Markel Corporation spent 56 years as a private company before going public on December 12, 1986. In its final year as a private corporation, Markel’s total operating revenues were US$33.3million. Fast-forward 35 years to 2021 and its total operating revenues hit US$12.8 billion. Invested assets also grew from US$31 million to US$28.3 billion in the same period, and total assets grew from US$57 million to US$48.4 billion.

M&A activity

Markel Corporation has made some significant acquisitions in recent years. In November 2018, the firm completed its acquisition of Nephila, an investment manager specialising in insurance-linked securities (ILS) and weather-related risks. The acquisition made Markel the second-largest fund manager in the ILS sector. At the time of closing, Markel co-CEO Richie Whitt commented: “The addition of Nephila to Markel’s insurance, reinsurance, insurtech, fronting, and existing insurance-linked securities capabilities will enhance and strengthen the breadth and depth of Markel’s offerings to policyholders, producers, and investors.”

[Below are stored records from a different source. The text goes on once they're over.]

(** * QTube: a shallow embedding of the messaging and player-control bridge

    The development follows the two scripts of the extension:

    - [QTube_content.js]: the script injected into the page's main world
      (readiness gate, command queue, polling loop), [callGeminiApi]
      (the timestamp parser applied to the model's answer), the helpers
      [escapeHtml], [getVideoId] and [getVideoTitle], and the overlay
      ([showOverlay], [hideOverlay], [updateOverlay],
      [processManualTranscript] and the message listener);
    - [QTube_popup.js]: [sendMessageWithRetry], [ensureContentScriptLoaded],
      [askQuestion], the placeholder of the question field and the
      [processManualTranscript] listener.

    JavaScript strings are modelled by [string] (code units below 256),
    numbers that the code only ever uses as integers by [Z], and the
    [Map] of pending handshakes by a [gmap].  Console output is not
    modelled. *)

From Stdlib Require Import ZArith List String Ascii Bool Lia.
From Stdlib Require Import Numbers.DecimalString Numbers.DecimalPos.
From stdpp Require Import base option gmap.
Import ListNotations.

Local Open Scope string_scope.
Local Open Scope Z_scope.

(* stdpp blocks the unfolding of string concatenation; the proofs below
   compute with it. *)
#[local] Arguments String.append !_ _ / : simpl nomatch.

(** ** Results of JavaScript computations *)

(** A computation either returns a value or throws an [Error] whose
    [message] is recorded. *)
Inductive outcome (A : Type) : Type :=
| Ret (a : A)
| Throw (message : string).
Arguments Ret {A} a.
Arguments Throw {A} message.

(** ** JavaScript strings *)

Module JsString.

Definition chr (n : nat) : string := String (ascii_of_nat n) EmptyString.

(** Characters that cannot be written inside a literal. *)
Definition LF : string := chr 10.
Definition DQ : string := chr 34.

Definition code (c : ascii) : nat := nat_of_ascii c.

(** [\d] *)
Definition is_digit (c : ascii) : bool :=
  (48 <=? code c)%nat && (code c <=? 57)%nat.

(** [\s], also the set removed by [trim]: TAB LF VT FF CR SP NBSP. *)
Definition is_space (c : ascii) : bool :=
  ((9 <=? code c)%nat && (code c <=? 13)%nat)
  || (code c =? 32)%nat || (code c =? 160)%nat.

(** Line terminators, the characters [.] does not match. *)
Definition is_line_terminator (c : ascii) : bool :=
  (code c =? 10)%nat || (code c =? 13)%nat.

Definition is_lf (c : ascii) : bool := (code c =? 10)%nat.

Fixpoint drop (n : nat) (s : string) : string :=
  match n, s with
  | O, _ => s
  | S _, EmptyString => EmptyString
  | S k, String _ r => drop k r
  end.

(** [s.startsWith(p)] *)
Fixpoint starts_with (p s : string) : bool :=
  match p, s with
  | EmptyString, _ => true
  | String _ _, EmptyString => false
  | String a p', String b s' => Ascii.eqb a b && starts_with p' s'
  end.

(** [s.includes(p)] *)
Fixpoint includes (s p : string) : bool :=
  starts_with p s ||
  match s with
  | EmptyString => false
  | String _ r => includes r p
  end.

Fixpoint trimStart (s : string) : string :=
  match s with
  | EmptyString => EmptyString
  | String c r => if is_space c then trimStart r else s
  end.

Fixpoint trimEnd (s : string) : string :=
  match s with
  | EmptyString => EmptyString
  | String c r =>
      match trimEnd r with
      | EmptyString => if is_space c then EmptyString else String c EmptyString
      | t => String c t
      end
  end.

(** [s.trim()] *)
Definition trim (s : string) : string := trimEnd (trimStart s).

(** [s.replace(p, r)] for a string pattern [p] and a replacement [r]
    without [$]: the first occurrence of [p] is replaced. *)
Fixpoint replace (s p r : string) : string :=
  if starts_with p s then r ++ drop (String.length p) s
  else match s with
       | EmptyString => EmptyString
       | String c s' => String c (replace s' p r)
       end.

(** [String(n)] for an integer [n]. *)
Definition of_number (n : Z) : string :=
  NilZero.string_of_int (Z.to_int n).

Fixpoint repeat (c : ascii) (n : nat) : string :=
  match n with
  | O => EmptyString
  | S k => String c (repeat c k)
  end.

(** [s.padStart(n, c)] for a one-character filler. *)
Definition padStart (s : string) (n : nat) (c : ascii) : string :=
  repeat c (n - String.length s) ++ s.

(** [parseInt(s, 10)] on a string that starts with a digit: the value
    of the longest prefix of decimal digits.  (Without a leading digit
    JavaScript gives NaN; the parser only calls it on the digit groups
    of a match.) *)
Fixpoint parseInt_acc (acc : Z) (s : string) : Z :=
  match s with
  | EmptyString => acc
  | String c r =>
      if is_digit c then parseInt_acc (10 * acc + (Z.of_nat (code c) - 48)) r
      else acc
  end.

Definition parseInt (s : string) : Z := parseInt_acc 0 s.

End JsString.

(** ** JavaScript values *)

Module Js.
Import JsString.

In 2017, Markel purchased State National Companies for about US$919 million. The Texas-based firm was the largest and longest-standing pure-play insurance fronting business in the US. State National’s program services business provides licensed admitted paper to specialty companies and capital providers.

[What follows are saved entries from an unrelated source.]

(** X15. A draft submitted in single-payer mode is stored with the
    bare payer id when its amount is finite, and with the one-entry
    mapping when the amount is infinite (the difference of the amount
    with itself is then [NaN] and the tolerance test fails).  When the
    payer id is ["__proto__"] the form's assignment stores nothing and
    the empty mapping is what gets stored. *)
Theorem single_payer_encoding (st : FormState) (d : Draft) (u : Profile)
    (now : string) :
  handleSubmit parseFloat st = Some d →
  fs_isMultiPayer st = false →
  paid_by <$> handleAddExpense (Some u) now d
  = Some (if bool_decide (fs_singlePayerId st = "__proto__")
          then PaidByObject []
          else if PrimFloat.is_finite (d_amount d)
               then PaidByString (fs_singlePayerId st)
               else PaidByObject [(fs_singlePayerId st, d_amount d)]).
Proof.
  unfold handleSubmit. intros Hsubmit Hsingle. rewrite Hsingle in Hsubmit.
  destruct (_ || _); [done|]. injection Hsubmit as <-. simpl.
  unfold paidByPayload, paidInFull, setProp; simpl.
  case_bool_decide as Hproto; [done|]. simpl.
  rewrite bool_decide_eq_true_2 by done.
  destruct (PrimFloat.is_finite _) eqn:Hfin.
  - by rewrite sub_diag.
  - by rewrite sub_diag_not_finite.
Qed.

End FormFacts.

Whitt commented on the deal: “Strategically, State National will help us to leverage our insurtech and digital distribution initiatives, diversify our underwriting and fee-based portfolios and revenue streams, and add to Markel’s third-party capital capabilities. Combining Markel’s financial strength with State National’s unique business model and proven record of success, we are confident that all stakeholders will be well-served moving forward.”

Markel at a glance - 2021

  • Earned premiums rose 16%, reflecting continued growth in gross premium volume from new business and more favorable rates
  • Lower combined ratio compared to 2020 was primarily due to significant losses attributed to COVID-19 and a lower attritional loss ratio partly because of the benefit of a favorable pricing environment
  • Net investment gains reflected a substantial increase in the fair value of its equity portfolio driven by favorable market value movements during the year
  • Operating revenues, operating income, and EBITDA from our Markel Ventures operations continued to expand through both acquisitions and organic growth
  • Comprehensive income to shareholders reflected the contribution of net income, partially offset by decreases in net unrealized gains on our fixed maturity portfolio

“Our 2021 results show what we can achieve when all three of our operating engines – insurance, investments and Markel Ventures – power us forward,” Gayner and Whitt said. “Each contributed in meaningful ways to a record-setting 2021 across many financial metrics, including operating revenues and operating income, among others… We added two tremendous companies, Buckner and Metromont, to our Markel Ventures family of companies during a year in which revenues and EBITDA far surpassed previous record levels. Our investment portfolio provided strong returns on the back of the terrific performance of our equity portfolio.”